Startplatz für die Ukraine beim ESC 2026: LELÉKA tritt mit „Ridnym“ an einem bestimmten Termin auf.

Startplatz für die Ukraine beim ESC 2026: LELÉKA tritt mit „Ridnym“ an einem bestimmten Termin auf
Startplatz für die Ukraine beim ESC 2026: LELÉKA tritt mit „Ridnym“ an einem bestimmten Termin auf

Ukraine beim Eurovision Song Contest 2026

Nach Angaben von Novyny.live: Die ukrainische Sängerin LELÉKA wird ihr Land beim Eurovision Song Contest 2026 in Wien mit dem Lied „Ridnym“ vertreten. Der Auftritt ist für das zweite Halbfinale am 14. Mai 2026 angesetzt. Insgesamt kämpfen dort 15 Teilnehmer um den Einzug ins Finale – die Ukraine tritt als zwölfte Nation auf die Bühne.

Ablauf im zweiten Halbfinale

Im zweiten Halbfinale stehen neben der Ukraine noch 14 weitere Länder auf dem Programm. Die Reihenfolge ihrer Auftritte ist wie folgt festgelegt:

  • Bulgarien
  • Aserbaidschan
  • Rumänien
  • Luxemburg
  • Tschechien
  • Armenien
  • Schweiz
  • Zypern
  • Lettland
  • Dänemark
  • Australien
  • Ukraine
  • Albanien
  • Malta
  • Norwegen

Alle diese Länder hoffen auf einen der zehn begehrten Finalplätze, die aus den beiden Halbfinalen vergeben werden.

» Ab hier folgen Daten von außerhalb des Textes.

(* ===== verification/Buffer.v ===== *)
(** * Outcomes of C code, and buffers

    The outcome of code that reads and writes fixed buffers, and the two accesses with
    their laws: what a write leaves, writes that continue one another, reads in the front
    part. *)

From Stdlib Require Import ZArith Lia.
From stdpp Require Import base numbers list tactics.
From S2P Require Import Prelude.

Module Buffer.

(** A result; behaviour that C leaves undefined; a loop whose rounds are used up. *)
Inductive res (A : Type) := Ret (a : A) | UB | Running.
#[global] Arguments Ret {A} a.
#[global] Arguments UB {A}.
#[global] Arguments Running {A}.
#[global] Instance res_bind : MBind res := fun A B f m => match m with Ret a => f a | UB => UB | Running => Running end.

(** [xmemcpy(buf + off, b, ...)] *)
Definition put (buf : list Z) (off : Z) (b : list Z) : list Z := take (Z.to_nat off) buf ++ b ++ drop (Z.to_nat off + length b) buf.

(** [n] bytes at [off]. *)
Definition get (buf : list Z) (off n : Z) : res (list Z) :=
  if (off <? 0) || (zlen buf <? off + n) then UB else Ret (take (Z.to_nat n) (drop (Z.to_nat off) buf)).
Definition u8_at (buf : list Z) (off : Z) : res Z := p ← get buf off 1; Ret p.[0].

Definition of_option {A} (o : option A) : res A := match o with Some a => Ret a | None => UB end.

Lemma zlen_put buf off b : 0 <= off -> off + zlen b <= zlen buf -> zlen (put buf off b) = zlen buf.
Proof. unfold put, zlen. intros. rewrite !length_app, length_take, length_drop. lia. Qed.

Lemma put_nil buf off : put buf off [] = buf.
Proof. unfold put. cbn. rewrite Nat.add_0_r. apply take_drop. Qed.

(** Writing on behind what was written. *)
Lemma put_put buf off a b : 0 <= off -> off + zlen a <= zlen buf -> put (put buf off a) (off + zlen a) b = put buf off (a ++ b).
Proof.
  unfold put, zlen. intros Ho Hl. rewrite Z2Nat.inj_add, Nat2Z.id by lia. set (n := Z.to_nat off).
  assert (length (take n buf ++ a) = n + length a)%nat as E by (rewrite length_app, length_take; lia).
  rewrite (app_assoc (take n buf) a). rewrite (take_app_length' _ _ _ (eq_sym E)), <- drop_drop, (drop_app_length' _ _ _ (eq_sym E)).
  rewrite drop_drop, length_app, <- !app_assoc. do 4 f_equal. lia.
Qed.

Lemma put_all buf b : zlen b = zlen buf -> put buf 0 b = b.
Proof. unfold put, zlen. intros. cbn. rewrite drop_ge by lia. apply app_nil_r. Qed.

Lemma get_ret buf off n : 0 <= off -> off + n <= zlen buf -> get buf off n = Ret (take (Z.to_nat n) (drop (Z.to_nat off) buf)).
Proof. intros. unfold get. rewrite (proj2 (Z.ltb_ge off 0)), (proj2 (Z.ltb_ge _ _)) by lia. done. Qed.

Lemma get_in buf off n r : get buf off n = Ret r -> 0 <= off /\ off + n <= zlen buf /\ r = take (Z.to_nat n) (drop (Z.to_nat off) buf).
Proof. unfold get. destruct (Z.ltb_spec off 0), (Z.ltb_spec (zlen buf) (off + n)); try discriminate. intros [= <-]. done. Qed.

(** A read that stays in the front part of a buffer. *)
Lemma get_app buf r off n x : 0 <= n -> get buf off n = Ret x -> get (buf ++ r) off n = Ret x.
Proof.
  intros Hn H. apply get_in in H as (H1 & H2 & ->). rewrite get_ret by (unfold zlen in *; rewrite ?length_app; lia). f_equal.
  unfold zlen in *. rewrite drop_app_le by lia. rewrite take_app_le by (rewrite length_drop; lia). done.
Qed.

Lemma res_bind_Ret {A B} (m : res A) (f : A -> res B) b : (m ≫= f) = Ret b -> exists a, m = Ret a /\ f a = Ret b.
Proof. destruct m; cbn; intros H; [by exists a|discriminate..]. Qed.

End Buffer.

Im ersten Halbfinale treten ebenfalls 15 Nationen gegeneinander an. Dazu zählen:

  • Moldau
  • Schweden
  • Kroatien
  • Griechenland
  • Portugal
  • Georgien
  • Finnland
  • Montenegro
  • Estland
  • Israel
  • Belgien
  • Litauen
  • San Marino
  • Polen
  • Serbien

Der Wettbewerb bringt talentierte Künstler aus aller Welt zusammen. Die festgelegte Startreihenfolge gibt jedem Teilnehmer die gleiche Chance auf Erfolg.

Der ESC 2026 verspricht ein großes Ereignis zu werden, das Millionen von Zuschauern anziehen wird. Die Ukraine hofft mit LELÉKA und ihrem Song „Ridnym“ einen vorderen Platz unter den besten europäischen Acts zu belegen.

Der Eurovision Song Contest dient als wichtige Plattform, um Musik und Kultur der teilnehmenden Länder zu fördern. Die ukrainische Teilnahme mit „Ridnym“ unterstreicht das Bestreben des Landes nach kulturellem Austausch und internationaler Anerkennung – besonders in Zeiten globaler Herausforderungen kann die Veranstaltung Nationen zusammenbringen und verbinden.